Action Step: Shift focus to solutions. If your teen is turning to substances to cope, instead of punishing, discuss alternative ways to deal with stress. For example, "I noticed you’ve been stressed lately. Would you be willing to try something new like yoga or talking to a counselor? Let’s work together on this.”
5. Overreacting to Setbacks or Pushing Too Hard for Immediate Change
Why It Doesn’t Work: Teens, like adults, need time to make lasting changes. Overreacting to setbacks or pushing them to change too quickly can lead to resistance and feelings of failure. Research in behavior change suggests that setbacks are a natural part of the process and that emphasizing patience and persistence is key to long-term success. When parents push too hard or become frustrated with slow progress, it can make teens feel judged and even less motivated to improve.
What to Do Instead: Understand that change is gradual, and setbacks are part of the process. Celebrating small successes, rather than demanding perfection, is key to keeping your teen motivated. Acknowledge progress and show patience. Studies show that teens are more likely to persist with behavior change when they feel supported and encouraged, rather than pressured. Keep an open dialogue to check in on their progress and show empathy during tough moments.

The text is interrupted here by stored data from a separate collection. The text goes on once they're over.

(* ===== verification/UartTx.v ===== *)
(** * The transmitter: [uartnet_start_xmit] and [uartnet_tx_task]

    The work item's loop reads the flag register once per iteration; those
    readings are the argument [frs].  A run that uses all of [frs] without
    leaving the loop returns [false]: it still holds the lock. *)

From S2P Require Import Prelude UartFrame UartState.

(** ** Operations *)

(** [*priv->tx_current_ptr]. *)
Definition read_tx_ptr : uartM Z :=
  p <- gets (fun p => p) ;;
  match tx_current_ptr p with
  | PtrNull => fail NullDeref
  | PtrLength i => of_opt OutOfBounds (tx_length_bytes p !! i)
  | PtrData i =>
      skb <- of_opt UseAfterFree (tx_skb p) ;;
      of_opt OutOfBounds (skb_data skb !! i)
  end.

(** [priv->tx_current_ptr++; priv->tx_current_count--;] *)
Definition tx_advance (p : uartnet_priv) : uartnet_priv :=
  set_tx_current_count (wrap 16 (tx_current_count p - 1))
    (set_tx_current_ptr (ptr_incr (tx_current_ptr p)) p).

(** The body shared by the length and the data states. *)
Definition tx_send_byte : uartM unit :=
  byte <- read_tx_ptr ;;
  esc <- gets tx_escape_next ;;
  if negb (esc =? 0) then
    writel (Z.lxor byte 0x20) UART01x_DR ;;
    modify (set_tx_escape_next 0) ;;
    modify tx_advance
  else if special byte then
    writel ESCAPE_CHAR UART01x_DR ;;
    modify (set_tx_escape_next 1)
  else
    writel byte UART01x_DR ;;
    modify tx_advance.

(** One iteration of the loop; [true] leaves it. *)
Definition tx_iteration (fr : Z) : uartM bool :=
  st <- gets tx_state ;;
  if negb (Z.land fr UART01x_FR_TXFF =? 0) || bool_decide (st = TX_STATE_IDLE) then ret true
  else
    match st with
    | TX_STATE_HEADER =>
        writel FRAME_HEADER UART01x_DR ;;
        modify (set_tx_state TX_STATE_LENGTH) ;;
        ret false
    | TX_STATE_LENGTH =>
        count <- gets tx_current_count ;;
        when (0 <? count)
          (tx_send_byte ;;
           count <- gets tx_current_count ;;
           when (count =? 0)
             (modify (set_tx_state TX_STATE_DATA) ;;
              tx <- gets tx_skb ;;
              skb <- of_opt NullDeref tx ;;
              modify (set_tx_current_ptr (PtrData 0)) ;;
              modify (set_tx_current_count (wrap 16 (skb_len skb))) ;;
              modify (set_tx_escape_next 0))) ;;
        ret false
    | TX_STATE_DATA =>
        count <- gets tx_current_count ;;
        when (0 <? count)
          (tx_send_byte ;;
           count <- gets tx_current_count ;;
           when (count =? 0) (modify (set_tx_state TX_STATE_FOOTER))) ;;
        ret false
    | TX_STATE_FOOTER =>
        writel FRAME_FOOTER UART01x_DR ;;
        upd_stats (fun s => set_tx_packets (incr64 (tx_packets s)) s) ;;
        tx <- gets tx_skb ;;
        skb <- of_opt NullDeref tx ;;
        upd_stats (fun s => set_tx_bytes (add64 (tx_bytes s) (skb_len skb)) s) ;;
        emit (EvKfreeSkb (skb_id skb)) ;;
        modify (set_tx_skb None) ;;
        modify (set_tx_state TX_STATE_IDLE) ;;
        emit EvWakeQueue ;;
        ret true
    | TX_STATE_IDLE => ret true
    end.

Fixpoint tx_loop (frs : list Z) : uartM bool :=
  match frs with
  | [] => ret false
  | fr :: r =>
      leave <- tx_iteration fr ;;
      if leave then ret true else tx_loop r
  end.

Definition tx_mask_if_idle : uartM unit :=
  st <- gets tx_state ;;
  when (bool_decide (st = TX_STATE_IDLE))
    (imsc <- readl_imsc ;; writel (clear_bits imsc UART011_TXIM) UART011_IMSC).

Definition uartnet_tx_task (frs : list Z) : uartM bool :=
  emit (EvLock LockTx) ;;
  left_loop <- tx_loop frs ;;
  if left_loop then
    tx_mask_if_idle ;;
    emit (EvUnlock LockTx) ;;
    ret true
  else ret false.

(** [netif_running(dev)] and [netif_device_present(dev)] are the arguments. *)
Definition uartnet_start_xmit (running present : bool) (skb : sk_buff) : uartM unit :=
  emit (EvLock LockTxXmit) ;;
  if negb running || negb present then
    emit (EvUnlock LockTxXmit) ;;
    emit (EvKfreeSkb (skb_id skb))
  else
    emit EvStopQueue ;;
    st <- gets tx_state ;;
    (if bool_decide (st = TX_STATE_IDLE) then
       modify (set_tx_skb (Some skb)) ;;
       modify (set_tx_state TX_STATE_HEADER) ;;
       modify (set_tx_length_bytes (length_field (skb_len skb))) ;;
       modify (set_tx_current_ptr (PtrLength 0)) ;;
       modify (set_tx_current_count 2) ;;
       modify (set_tx_escape_next 0) ;;
       imsc <- readl_imsc ;;
       writel (Z.lor imsc UART011_TXIM) UART011_IMSC ;;
       emit EvQueueWork
     else
       emit (EvKfreeSkb (skb_id skb)) ;;
       upd_stats (fun s => set_tx_dropped (incr64 (tx_dropped s)) s)) ;;
    emit (EvUnlock LockTxXmit).

(** ** Specification: the bytes still to be sent *)

Definition pending (l : list Z) (esc : Z) : list Z :=
  if esc =? 0 then escape l
  else match l with b :: r => Z.lxor b 0x20 :: escape r | [] => [] end.

Definition tx_remaining (p : uartnet_priv) : list Z :=
  match tx_state p, tx_skb p with
  | TX_STATE_IDLE, _ | _, None => []
  | TX_STATE_HEADER, Some skb => frame_bytes (skb_data skb)
  | TX_STATE_LENGTH, Some skb =>
      match tx_current_ptr p with
      | PtrLength i => pending (drop i (tx_length_bytes p)) (tx_escape_next p)
      | _ => []
      end ++ escape (skb_data skb) ++ [FRAME_FOOTER]
  | TX_STATE_DATA, Some skb =>
      match tx_current_ptr p with
      | PtrData i => pending (drop i (skb_data skb)) (tx_escape_next p)
      | _ => []
      end ++ [FRAME_FOOTER]
  | TX_STATE_FOOTER, Some _ => [FRAME_FOOTER]
  end.

(** The position in a field of [l]: the byte under the pointer, the count that
    is left, and an escape is pending only for a special byte. *)
Definition tx_at (l : list Z) (i : nat) (count esc : Z) : Prop :=
  exists b, l !! i = Some b /\ count = Z.of_nat (length l) - Z.of_nat i /\
    (esc = 0 \/ special b = true).

Definition tx_wf (p : uartnet_priv) : Prop :=
  match tx_state p with
  | TX_STATE_IDLE => tx_skb p = None
  | st =>
      exists skb, tx_skb p = Some skb /\ 1 <= skb_len skb < 2 ^ 16 /\
        tx_length_bytes p = length_field (skb_len skb) /\
        match st with
        | TX_STATE_HEADER =>
            tx_current_ptr p = PtrLength 0 /\ tx_current_count p = 2 /\ tx_escape_next p = 0
        | TX_STATE_LENGTH =>
            exists i, tx_current_ptr p = PtrLength i /\
              tx_at (tx_length_bytes p) i (tx_current_count p) (tx_escape_next p)
        | TX_STATE_DATA =>
            exists i, tx_current_ptr p = PtrData i /\
              tx_at (skb_data skb) i (tx_current_count p) (tx_escape_next p)
        | _ => True
        end
  end.

(** The receiver's fields, which the transmitter never changes. *)
Definition rx_part (p : uartnet_priv) :=
  (rx_state p, saved_state p, rx_skb p, rx_frame_length p, rx_data_received p,
   rx_length_bytes p, rx_length_index p, skb_allocs p).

Action Step: Celebrate small wins. For example, if your teen has been attending school regularly after skipping, say, “I’m really proud of you for going to school this week. It’s a big step, and I’m here to support you.” Celebrate these moments and focus on the long-term process, not just immediate results.
The Bottom Line
Dealing with risky behavior can feel overwhelming, but with a calm, thoughtful approach, you can help your teen make better choices while preserving your relationship. By focusing on understanding the root causes of the behavior, setting clear expectations, and offering solutions instead of punishment, you guide your teen toward healthier, more positive behaviors. Patience, empathy, and open communication are key, and when things don’t improve, seeking professional help is always a worthwhile step.
With time, understanding, and persistence, you can help your teen navigate these challenges and support their long-term success.